Frank sniffs and kicks to his feet. "Everybody knows where the jobs are happening. I came to find you a couple days ago."

"But I took off."

"You left your bike by the road."

Frank points, and sure enough, Gerard's bike is actually still on gravel. Gerard blinks, but it's no mirage.

"You never promise," Frank says, "but if I ask you to do one thing for me, will you?"

Gerard shrugs.

"I can't stop you from doing this." When Gerard starts to interrupt, Frank holds up his hand. "Don't. I could tell you all the ways Mikey would die without you, or try to use whatever the hell we have, but you're a stubborn motherfucker."

"Not stubborn enough." When Gerard sniffles, it echoes tinny in his ear.

Frank sighs and drops to a crouch again. His shoulders have lost the sharp tension from earlier. "You deal with more shit than any of us. I get it. But I also can't you watch you every second of the day. You wouldn't need more than a second."

Gerard meets his eyes through two layers of dirty plastic.
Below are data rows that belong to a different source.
Definition dirOf (s : VolumeStore) (v : volume) : res volErr bytes :=
  match v with
  | VNamed name => NamedVolumeDir s name
  | VAnon app replica target => anonVolumeDir s app replica target
  end.

Definition anonLabel (replica : Z) (target : bytes) : bytes :=
  formatInt replica ++ go "-" ++ take 8 (hexEncode (sha256 target)).

Definition segsOfVolume (s : VolumeStore) (v : volume) : list bytes :=
  storeRoot s ++
  match v with
  | VNamed name => [go "named"; name]
  | VAnon app replica target => [go "anon"; app; anonLabel replica target]
  end.

Ltac normal_lit := split_and!; [by apply (bool_decide_eq_true_1 _)|done..].

Lemma storeRoot_normal s : wfStore s -> Forall normalSeg (storeRoot s).
Proof.
  intros [Ha Hs]. unfold storeRoot. destruct (pathClean_abs _ Ha) as (d & Hd & ->). rewrite segsOf_absPath by done.
  apply Forall_app. split; [done|]. constructor; [done|]. apply Forall_singleton. normal_lit.
Qed.

Lemma root_join s (k : bytes) : wfStore s -> normalSeg k ->
  pathJoin [dataDir s; subdir s; go "volumes"; k] = absPath (storeRoot s ++ [k]).
Proof.
  intros [Ha Hs] Hk. unfold storeRoot. destruct (pathClean_abs _ Ha) as (d & Hd & E). rewrite E.
  rewrite segsOf_absPath, <- app_assoc by done. apply pathJoin_abs; [done..|].
  constructor; [done|]. constructor; [normal_lit|]. by apply Forall_singleton.
Qed.

Lemma ValidateVolumeName_normal kind name : ValidateVolumeName kind name = Ok tt -> normalSeg name.
Proof.
  unfold ValidateVolumeName. destruct (bytes_eqb name []) eqn:E1; [done|].
  destruct (bytes_eqb name dot) eqn:E2; [done|]. destruct (bytes_eqb name dotdot) eqn:E3; [done|]. cbn [orb].
  destruct (containsByte slash name) eqn:E4; [done|]. intros _. split_and!; [|by apply bytes_eqb_false..].
  intros Hin. apply not_true_iff_false in E4. apply E4. apply existsb_exists. exists slash.
  split; [by apply list_elem_of_In|]. by apply bool_decide_eq_true.
Qed.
Frank pats his pocket, and Gerard can see a capsule outlined in the fabric of his jeans.

"One more time," Frank says. "To give you time to think. And if you decide to do it, really decide, I won't come after you again."

Gerard breathes once. Twice. And then he says, "Only if you let me take them all at once."

He expects Frank to waver. Instead, he says "Fine" right away and stands, hand out to Gerard.

Gerard takes it.

-

They don't go back to the diner. Frank has the Trans Am with supplies in the back, so it's easy to hole up in an unused safe house and close it off. Easy, in that they're ready in about an hour: Frank still has to defend the whole thing by himself when all the zonerunners know its location and it's right by a major route. But Frank refuses to go search for more. Not when they stop and Gerard pukes what little he has in his stomach out his exit valve.

Frank hands him the pills.

There's a lot of things that go could wrong, more than usual. He'll already be in a coma, to the point where Frank will have to stay awake to make sure he doesn't stop breathing and fix him an IV and a catheter. More could happen when Gerard wakes up. But it'll be over in three days, and Gerard won't be awake for any of it. He needs that, especially if he wants to keep his promise to Frank.

Gerard swallows the pills in one go, and he's out before he lies down.

-

Gerard doesn't die.

He doesn't remember anything from the days with the pills, and he doesn't ask Frank if there's any reason he looks pale before Frank curls up on the sleeping bag. Gerard also doesn't leave while Frank catches up on his missed rest. He doesn't need to sleep, so he curls up around Frank and listens to him breathe.

They just go back to the diner, say something about the jobs, and pretend it never happened. Mikey and Ray don't seem to know anything's different, although Mikey does give Gerard's hair frequent puzzled looks.

But Frank's always holding Gerard's hand every second he can get, and when he can't, he barely looks away. Gerard's always the one to break their gaze.

He has three months. Probably. And he has no idea how to tell Frank he isn't enough.